**Work item**
Output the data below line for line, exactly, up to and including the line where "forms, whether it" appears.
** Opening Extracted data block **
(** C9 (amended). [clean_transactions] leaves the rows and values of the
    caller's frame as they were and replaces its labels by their stripped
    forms, whether it returns or raises; the frame is unchanged exactly
    when no label has surrounding whitespace. *)
Theorem input_only_relabelled df :
  input_after df = Frame (strip <$> columns df) (rows df) ∧
  rows (input_after df) = rows df ∧
  (input_after df = df ↔ Forall (λ c, strip c = c) (columns df)).
Proof.
  destruct (clean_heap_free df) as [_ ->]. split_and!; [done|done|].
  destruct df as [cols rws]. simpl. split.
  - intros [= Hc]. apply Forall_forall. intros c [i Hi]%list_elem_of_lookup.
    apply (f_equal (.!! i)) in Hc. rewrite list_lookup_fmap, Hi in Hc.
    by injection Hc.
  - intros Hall. f_equal. rewrite <-(list_fmap_id cols) at 2.
    apply list_fmap_ext. intros i c Hi. apply (proj1 (Forall_forall _ _) Hall).
    by eapply list_elem_of_lookup_2.
Qed.

(** C10. A row that has a customer, a parsed date and a positive quantity
    and unit price is kept exactly when the text of its invoice identifier
    does not start with the uppercase [C]; in particular it is kept when
    that text starts with the lowercase [c]. *)
Theorem cancellation_is_case_sensitive df c ts i r t s :
  wf_frame df → clean df = Ok c → transactions c = Some ts →
  keep_customers (canonical (columns df)) (rows df) !! i = Some r →
  to_datetime (field (canonical (columns df)) "InvoiceDate"
                 <$> keep_customers (canonical (columns df)) (rows df)) i
    = Some t →
  astype_str (field (canonical (columns df)) "InvoiceNo" r) = VStr s →
  positive (field (canonical (columns df)) "Quantity" r) = true →
  positive (field (canonical (columns df)) "UnitPrice" r) = true →
  (String.prefix "C" s = false ↔
   ∃ tx, tx ∈ ts ∧ record_of (canonical (columns df)) r t tx ∧ InvoiceNo tx = s) ∧
  (String.prefix "c" s = true →
   ∃ tx, tx ∈ ts ∧ record_of (canonical (columns df)) r t tx ∧ InvoiceNo tx = s).
Proof.
  intros Hwf Hc Hts Hi Ht Hs HQ HP. set (cols := canonical (columns df)) in *.
  destruct (clean_transactions_rows df c Hwf Hc)
    as (Hreq & _ & ts' & Hts' & _ & Hel).
  rewrite Hts in Hts'. injection Hts' as <-. fold cols in Hel, Hreq.
  assert (Hwf' : Forall (λ r, length r = length cols) (rows df)).
  { unfold cols. by setoid_rewrite length_canonical. }
  assert (Hkeep : String.prefix "C" s = false →
    ∃ tx, tx ∈ ts ∧ record_of cols r t tx ∧ InvoiceNo tx = s).
  { intros Hpre.
    assert (Hp : passes cols (rows df) i r t).
    { repeat split; try done. by rewrite Hs. }
    assert (Hcleaned : cleaned_row cols t r ∈ rows c).
    { rewrite (proj1 (clean_heap_free df)) in Hc.
      apply clean_value_rows in Hc as (_ & _ & -> & _).
      apply clean_rows_elem; eauto. }
    apply list_elem_of_lookup in Hcleaned as [j Hj].
    apply mapM_Some in Hts.
    destruct (Forall2_lookup_l _ _ _ _ _ Hts Hj) as (tx & Hj' & Hrd).
    apply list_elem_of_lookup_2 in Hj'.
    destruct (proj1 (Hel tx) Hj') as (i' & r' & t' & Hp' & Hrec').
    assert (Hcast : is_Some (astype_int (field cols "CustomerID" r))).
    { rewrite (proj1 (clean_heap_free df)) in Hc.
      apply clean_value_rows in Hc as (_ & _ & _ & Hcast).
      pose proof (passes_length _ _ Hwf' _ _ _ Hp) as Hlen.
      pose proof (index_InvoiceNo _ Hreq) as HN.
      pose proof (index_InvoiceDate _ Hreq) as HD.
      assert (Hin : sale_row cols t r ∈ sales_rows cols (rows df))
        by (apply sales_rows_elem; eauto).
      apply (proj1 (Forall_forall _ _) Hcast) in Hin.
      unfold sale_row in Hin. by fields_in Hin. }
    destruct (read_cleaned_row _ _ Hreq Hwf' _ _ _ Hp Hcast) as (tx'' & Htx & Hrec).
    assert (columns c = add_label "TotalPrice" cols) as Hcols.
    { rewrite (proj1 (clean_heap_free df)) in Hc.
      by apply clean_value_rows in Hc as (_ & -> & _ & _). }
    rewrite Hcols, Htx in Hrd. injection Hrd as <-.
    exists tx''. split_and!; [done|done|].
    destruct Hrec as (Hs' & _). rewrite Hs in Hs'. by injection Hs'. }
  split; [split; [done|]|].
  - intros (tx & Htx & Hrec & Hno).
    apply Hel in Htx as (i' & r' & t' & Hp' & Hrec').
    destruct Hp' as (_ & _ & Hsale & _). destruct Hrec' as (Hs' & _).
    rewrite Hs' in Hsale. by rewrite <-Hno.
  - intros Hlower. by apply Hkeep, lowercase_not_cancelled.
Qed.
End Cleaning.

(** C6. The rows [build_rfm] returns are exactly the aggregated rows whose
    Recency is present and at least 0, whose Frequency is above 0 and whose
    Monetary is a finite number above 0; the others are dropped and nothing
    is raised. A customer with an infinite total is aggregated and then
    dropped. *)
Theorem rfm_rows_admissible `{Library} (df : list txn) :
  (∀ r, r ∈ build_rfm df → admissible r) ∧
  (∀ r, r ∈ build_rfm df ↔
        r ∈ agg (snapshot_date df) (groupby df) ∧ admissible r) ∧
  (Customer <$> @agg timestamps_only (snapshot_date ex_infinite) (groupby ex_infinite)
   = [1; 2] ∧
   Customer <$> @build_rfm timestamps_only ex_infinite = [2]).
Proof.
  split_and!; [|apply build_rfm_elem|by vm_compute|by vm_compute].
  intros r Hr. by apply build_rfm_elem in Hr as [_ ?].
Qed.

(** C5, the error on a frame with no quantity column. *)
Lemma schema_error_example :
  ∃ m f, @clean timestamps_only ex_no_quantity = Raise (SchemaError m f) ∧
         (∀ c, c ∈ m ↔ c = "Quantity") ∧
         f = ["InvoiceNo"; "InvoiceDate"; "CustomerID"; "UnitPrice"].
Proof.
  eexists _, _. split; [vm_compute; reflexivity|]. split; [|done].
  intros c. split.
  - intros Hc. apply elem_of_elements in Hc. vm_compute in Hc.
    by apply elem_of_cons in Hc as [->|?%elem_of_nil].
  - intros ->. apply elem_of_elements. vm_compute. by left.
Qed.

(** C7, witness: the alternate spellings against the canonical ones. *)
Lemma synonyms_clean_alike_witness :
  @clean timestamps_only ex_raw = @clean timestamps_only ex_canonical.
Proof.
  apply synonyms_clean_alike; [|reflexivity].
  repeat constructor;
    first [ by left; vm_compute | by right; left; vm_compute; repeat constructor ].
Defined.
** Closing Extracted data block **
**Result**
(** C9 (amended). [clean_transactions] leaves the rows and values of the
    caller's frame as they were and replaces its labels by their stripped
    forms, whether it returns or raises; the frame is unchanged exactly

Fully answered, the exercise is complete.